PROBLEM STATEMENT:
Write out each line below exactly as it appears.

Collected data

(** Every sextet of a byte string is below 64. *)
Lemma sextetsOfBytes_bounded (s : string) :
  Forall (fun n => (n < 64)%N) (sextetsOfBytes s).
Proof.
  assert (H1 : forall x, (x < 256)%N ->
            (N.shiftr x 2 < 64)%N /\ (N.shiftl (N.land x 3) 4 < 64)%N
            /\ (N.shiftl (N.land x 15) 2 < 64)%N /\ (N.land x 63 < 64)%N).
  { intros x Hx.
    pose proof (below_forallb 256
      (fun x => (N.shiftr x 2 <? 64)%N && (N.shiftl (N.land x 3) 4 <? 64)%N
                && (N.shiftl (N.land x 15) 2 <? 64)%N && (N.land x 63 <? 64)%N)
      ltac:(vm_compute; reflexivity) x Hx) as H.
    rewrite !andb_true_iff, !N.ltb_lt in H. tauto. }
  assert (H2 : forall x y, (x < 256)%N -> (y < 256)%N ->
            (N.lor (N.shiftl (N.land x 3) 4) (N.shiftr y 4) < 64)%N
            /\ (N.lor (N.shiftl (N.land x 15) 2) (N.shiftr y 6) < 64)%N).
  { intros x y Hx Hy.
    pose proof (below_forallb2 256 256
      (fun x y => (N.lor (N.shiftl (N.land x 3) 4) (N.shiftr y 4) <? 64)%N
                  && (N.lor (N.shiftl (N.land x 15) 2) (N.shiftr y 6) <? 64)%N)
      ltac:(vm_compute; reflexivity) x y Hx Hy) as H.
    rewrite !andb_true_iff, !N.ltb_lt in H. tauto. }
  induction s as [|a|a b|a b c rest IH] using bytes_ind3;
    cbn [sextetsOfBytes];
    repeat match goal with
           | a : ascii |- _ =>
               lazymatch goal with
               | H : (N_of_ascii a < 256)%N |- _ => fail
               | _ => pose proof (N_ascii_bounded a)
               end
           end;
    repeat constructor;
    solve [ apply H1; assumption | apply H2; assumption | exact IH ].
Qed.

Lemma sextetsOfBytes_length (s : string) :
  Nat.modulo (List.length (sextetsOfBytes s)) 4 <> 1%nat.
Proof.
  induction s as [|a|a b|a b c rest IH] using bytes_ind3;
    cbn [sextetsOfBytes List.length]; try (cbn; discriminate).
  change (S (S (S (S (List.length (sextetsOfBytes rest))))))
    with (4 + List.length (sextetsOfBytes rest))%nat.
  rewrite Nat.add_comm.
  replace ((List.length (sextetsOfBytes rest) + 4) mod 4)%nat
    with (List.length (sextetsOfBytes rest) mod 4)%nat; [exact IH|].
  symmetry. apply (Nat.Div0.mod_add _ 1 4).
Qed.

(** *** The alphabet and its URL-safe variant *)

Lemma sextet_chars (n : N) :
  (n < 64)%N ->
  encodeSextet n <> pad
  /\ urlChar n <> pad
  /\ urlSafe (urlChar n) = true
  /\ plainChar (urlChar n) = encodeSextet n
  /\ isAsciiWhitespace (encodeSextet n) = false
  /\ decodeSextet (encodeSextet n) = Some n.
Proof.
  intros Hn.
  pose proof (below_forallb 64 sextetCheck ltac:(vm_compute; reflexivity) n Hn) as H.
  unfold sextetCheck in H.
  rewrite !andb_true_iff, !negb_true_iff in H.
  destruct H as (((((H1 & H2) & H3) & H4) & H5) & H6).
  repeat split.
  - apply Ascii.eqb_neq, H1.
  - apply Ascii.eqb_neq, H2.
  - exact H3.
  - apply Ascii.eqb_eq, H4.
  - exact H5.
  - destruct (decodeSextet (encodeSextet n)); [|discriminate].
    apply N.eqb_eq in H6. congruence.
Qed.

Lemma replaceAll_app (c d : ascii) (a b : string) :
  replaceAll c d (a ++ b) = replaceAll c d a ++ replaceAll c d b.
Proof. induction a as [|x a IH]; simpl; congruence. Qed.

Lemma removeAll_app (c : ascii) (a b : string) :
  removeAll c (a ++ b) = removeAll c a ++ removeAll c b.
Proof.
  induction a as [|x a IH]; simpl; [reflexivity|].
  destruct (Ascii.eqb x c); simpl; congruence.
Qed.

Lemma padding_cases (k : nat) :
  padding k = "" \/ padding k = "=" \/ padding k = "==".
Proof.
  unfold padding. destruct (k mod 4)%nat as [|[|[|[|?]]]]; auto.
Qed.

ANSWER TO THE EXERCISE:
(** Every sextet of a byte string is below 64. *)
Lemma sextetsOfBytes_bounded (s : string) :
  Forall (fun n => (n < 64)%N) (sextetsOfBytes s).
Proof.
  assert (H1 : forall x, (x < 256)%N ->
            (N.shiftr x 2 < 64)%N /\ (N.shiftl (N.land x 3) 4 < 64)%N
            /\ (N.shiftl (N.land x 15) 2 < 64)%N /\ (N.land x 63 < 64)%N).
  { intros x Hx.
    pose proof (below_forallb 256
      (fun x => (N.shiftr x 2 <? 64)%N && (N.shiftl (N.land x 3) 4 <? 64)%N
                && (N.shiftl (N.land x 15) 2 <? 64)%N && (N.land x 63 <? 64)%N)
      ltac:(vm_compute; reflexivity) x Hx) as H.
    rewrite !andb_true_iff, !N.ltb_lt in H. tauto. }
  assert (H2 : forall x y, (x < 256)%N -> (y < 256)%N ->
            (N.lor (N.shiftl (N.land x 3) 4) (N.shiftr y 4) < 64)%N
            /\ (N.lor (N.shiftl (N.land x 15) 2) (N.shiftr y 6) < 64)%N).
  { intros x y Hx Hy.
    pose proof (below_forallb2 256 256
      (fun x y => (N.lor (N.shiftl (N.land x 3) 4) (N.shiftr y 4) <? 64)%N
                  && (N.lor (N.shiftl (N.land x 15) 2) (N.shiftr y 6) <? 64)%N)
      ltac:(vm_compute; reflexivity) x y Hx Hy) as H.
    rewrite !andb_true_iff, !N.ltb_lt in H. tauto. }
  induction s as [|a|a b|a b c rest IH] using bytes_ind3;
    cbn [sextetsOfBytes];
    repeat match goal with
           | a : ascii |- _ =>
               lazymatch goal with
               | H : (N_of_ascii a < 256)%N |- _ => fail
               | _ => pose proof (N_ascii_bounded a)
               end
           end;
    repeat constructor;
    solve [ apply H1; assumption | apply H2; assumption | exact IH ].
Qed.

Lemma sextetsOfBytes_length (s : string) :
  Nat.modulo (List.length (sextetsOfBytes s)) 4 <> 1%nat.
Proof.
  induction s as [|a|a b|a b c rest IH] using bytes_ind3;
    cbn [sextetsOfBytes List.length]; try (cbn; discriminate).
  change (S (S (S (S (List.length (sextetsOfBytes rest))))))
    with (4 + List.length (sextetsOfBytes rest))%nat.
  rewrite Nat.add_comm.
  replace ((List.length (sextetsOfBytes rest) + 4) mod 4)%nat
    with (List.length (sextetsOfBytes rest) mod 4)%nat; [exact IH|].
  symmetry. apply (Nat.Div0.mod_add _ 1 4).
Qed.

(** *** The alphabet and its URL-safe variant *)

Lemma sextet_chars (n : N) :
  (n < 64)%N ->
  encodeSextet n <> pad
  /\ urlChar n <> pad
  /\ urlSafe (urlChar n) = true
  /\ plainChar (urlChar n) = encodeSextet n
  /\ isAsciiWhitespace (encodeSextet n) = false
  /\ decodeSextet (encodeSextet n) = Some n.
Proof.
  intros Hn.
  pose proof (below_forallb 64 sextetCheck ltac:(vm_compute; reflexivity) n Hn) as H.
  unfold sextetCheck in H.
  rewrite !andb_true_iff, !negb_true_iff in H.
  destruct H as (((((H1 & H2) & H3) & H4) & H5) & H6).
  repeat split.
  - apply Ascii.eqb_neq, H1.
  - apply Ascii.eqb_neq, H2.
  - exact H3.
  - apply Ascii.eqb_eq, H4.
  - exact H5.
  - destruct (decodeSextet (encodeSextet n)); [|discriminate].
    apply N.eqb_eq in H6. congruence.
Qed.

Lemma replaceAll_app (c d : ascii) (a b : string) :
  replaceAll c d (a ++ b) = replaceAll c d a ++ replaceAll c d b.
Proof. induction a as [|x a IH]; simpl; congruence. Qed.

Lemma removeAll_app (c : ascii) (a b : string) :
  removeAll c (a ++ b) = removeAll c a ++ removeAll c b.
Proof.
  induction a as [|x a IH]; simpl; [reflexivity|].
  destruct (Ascii.eqb x c); simpl; congruence.
Qed.

Lemma padding_cases (k : nat) :
  padding k = "" \/ padding k = "=" \/ padding k = "==".
Proof.
  unfold padding. destruct (k mod 4)%nat as [|[|[|[|?]]]]; auto.
Qed.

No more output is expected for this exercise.